Canadian oil and gas operators plan to grow production, spending in future
Multiple Canadian companies, including the country’s most prolific natural gas producer, plan on growing volumes and capital spending in the quarters ahead, in a stark contrast from major US oil and gas operators prioritizing fiscal discipline and relatively static production.
The second-quarter earnings report of Tourmaline Oil Corp., the largest natural gas producer in Canada, showed substantial growth plans between Q2 and the end of the current quarter. Tourmaline averaged 1.916 Bcf/d during Q2, representing a significant year-on-year gain as production averaged 1.425 Bcf/d during Q2 2020.
The company expects volumes to average 2.11 Bcf/d during the third quarter, a nearly 200 MMcf/d rise quarter on quarter.
This production growth may be behind much of NGTL’s strength this summer. NGTL production averaged 12 Bcf/d during Q2, according to S&P Global Platts Analytics. It has averaged 12.26 Bcf/d during Q3 as of Aug. 20. While Tourmaline likely comprises the bulk of this, there is possibly growth from other operators as well.
Active rigs deployed across Canadian oil and gas fields have rebounded close to pre COVID-19 levels. With 145 rigs, Canada is at 72% of the rigs deployed in early 2020, according to Platts Analytics.
Canadian Natural Resources increased its Q2 production to 1.614 Bcf/d compared with 1.462 Bcf/d the same quarter one year prior. The company plans to grow production in the months ahead.
“With the increased positive outlook for commodity prices for the remainder of 2021, we have increased our 2021 capital budget by $275 million to $3.48 billion as we undertake lead activities for future growth opportunities,” said Tim McKay, president of Canadian Natural, during the company’s Q2 earnings call. “The increase includes $120 million for conventional and unconventional assets, $110 million for long life low decline assets and $45 million in additional well abandonment activities.”
Tourmaline said it plans to expand production in 2022 as well, with gas averaging 2.31 Bcf/d during Q2 2022, which would mean another 200 MMcf/d of growth from just this one.
Tourmaline expecting production to be that strong this quarter could be a bearish sign for AECO once the Upstream James River maintenance begins, according to Platts Analytics. However, the lack of processing plant turnarounds so far this summer could mean operators are aiming to bring plants down during the September maintenance, which could bring production down.
Last month, Tourmaline inked a deal to sell 140 MMcf/d of natural gas to Cheniere beginning in 2023. The LNG associated with this gas supply, about 850,000 mt/year, will be marketed by Cheniere.
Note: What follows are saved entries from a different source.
(** * oci-fdk-node-ts: the invocation adapter of [fdk.ts]

    A shallow embedding of the protocol adapter: header canonicalization and
    decoding, input accumulation, the invocation context and its gateway
    view, the result encoder, and the middleware shim.

    Conventions of the embedding.
    - A JavaScript string is a [string] of 8-bit characters; [toUpperCase]
      and [toLowerCase] act on the ASCII letters, which is what they do on
      HTTP header names (tokens are ASCII).
    - A JavaScript object used as a dictionary ([FnHeaders], the headers of
      the transport response) is a [gmap] keyed by strings; enumeration
      order is not observed by any property below.
    - Code that can throw returns a [completion]; code that mutates the
      context or the transport response passes the state explicitly. *)

From Stdlib Require Import ZArith List String Ascii Bool Lia.
From Stdlib Require Import DecimalString.
From Stdlib Require DecimalPos.
From stdpp Require Import base gmap strings.
Import ListNotations.
Open Scope string_scope.
Open Scope list_scope.

(** ** Strings *)

Module Str.

Definition is_lower (c : ascii) : bool :=
  (97 <=? nat_of_ascii c)%nat && (nat_of_ascii c <=? 122)%nat.

Definition is_upper (c : ascii) : bool :=
  (65 <=? nat_of_ascii c)%nat && (nat_of_ascii c <=? 90)%nat.

Definition upper_char (c : ascii) : ascii :=
  if is_lower c then ascii_of_nat (nat_of_ascii c - 32) else c.

Definition lower_char (c : ascii) : ascii :=
  if is_upper c then ascii_of_nat (nat_of_ascii c + 32) else c.

Fixpoint map (f : ascii -> ascii) (s : string) : string :=
  match s with
  | EmptyString => EmptyString
  | String c r => String (f c) (map f r)
  end.

(** [s.toUpperCase()], [s.toLowerCase()] *)
Definition toUpperCase : string -> string := map upper_char.
Definition toLowerCase : string -> string := map lower_char.

(** [s.replace(/_/g, '-')] *)
Definition replace_underscores : string -> string :=
  map (fun c => if Ascii.eqb c "_" then "-"%char else c).

(** [s.split(sep)] for a one-character separator: never the empty list,
      [''.split('-')] is [['']]. *)
Fixpoint split (sep : ascii) (s : string) : list string :=
  match s with
  | EmptyString => [EmptyString]
  | String c r =>
        if Ascii.eqb c sep then EmptyString :: split sep r
        else match split sep r with
             | p :: ps => String c p :: ps
             | [] => [String c EmptyString]
             end
  end.

(** [parts.join(sep)] *)
Fixpoint join (sep : string) (parts : list string) : string :=
  match parts with
  | [] => EmptyString
  | [p] => p
  | p :: ps => p +:+ sep +:+ join sep ps
  end.

(** [s.startsWith(p)], [s.includes(p)] *)
Definition startsWith (p s : string) : bool := String.prefix p s.

Fixpoint includes (p s : string) : bool :=
  String.prefix p s ||
  match s with
  | EmptyString => false
  | String _ r => includes p r
  end.

(** [s[0]] on a string: the one-character string, [undefined] on ['']. *)
Definition first_char (s : string) : option string :=
  match s with
  | EmptyString => None
  | String c _ => Some (String c EmptyString)
  end.

Definition nonempty (s : string) : bool :=
  match s with EmptyString => false | _ => true end.

End Str.

(** ** Header Codec: [canonHeader] *)

(** The arrow function given to [map] in [canonHeader]. *)
Definition capitalize (part : string) : string :=
  match part with
  | EmptyString => EmptyString
  | String c rest => String (Str.upper_char c) (Str.toLowerCase rest)
  end.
Tourmaline will have 905 MMcf/d exposed to export markets on firm, long-term transport agreements at exit of 2023.
Platts Analytics forecast total Canadian production to average 16.3 Bcf/d on 2022 based on current drilling and completion data. This would be 1 Bcf/d higher than 2021. Most of the growth is projected to come from British Columbia’s Montney Shale, followed by Alberta’s Duvernay and Cardium plays.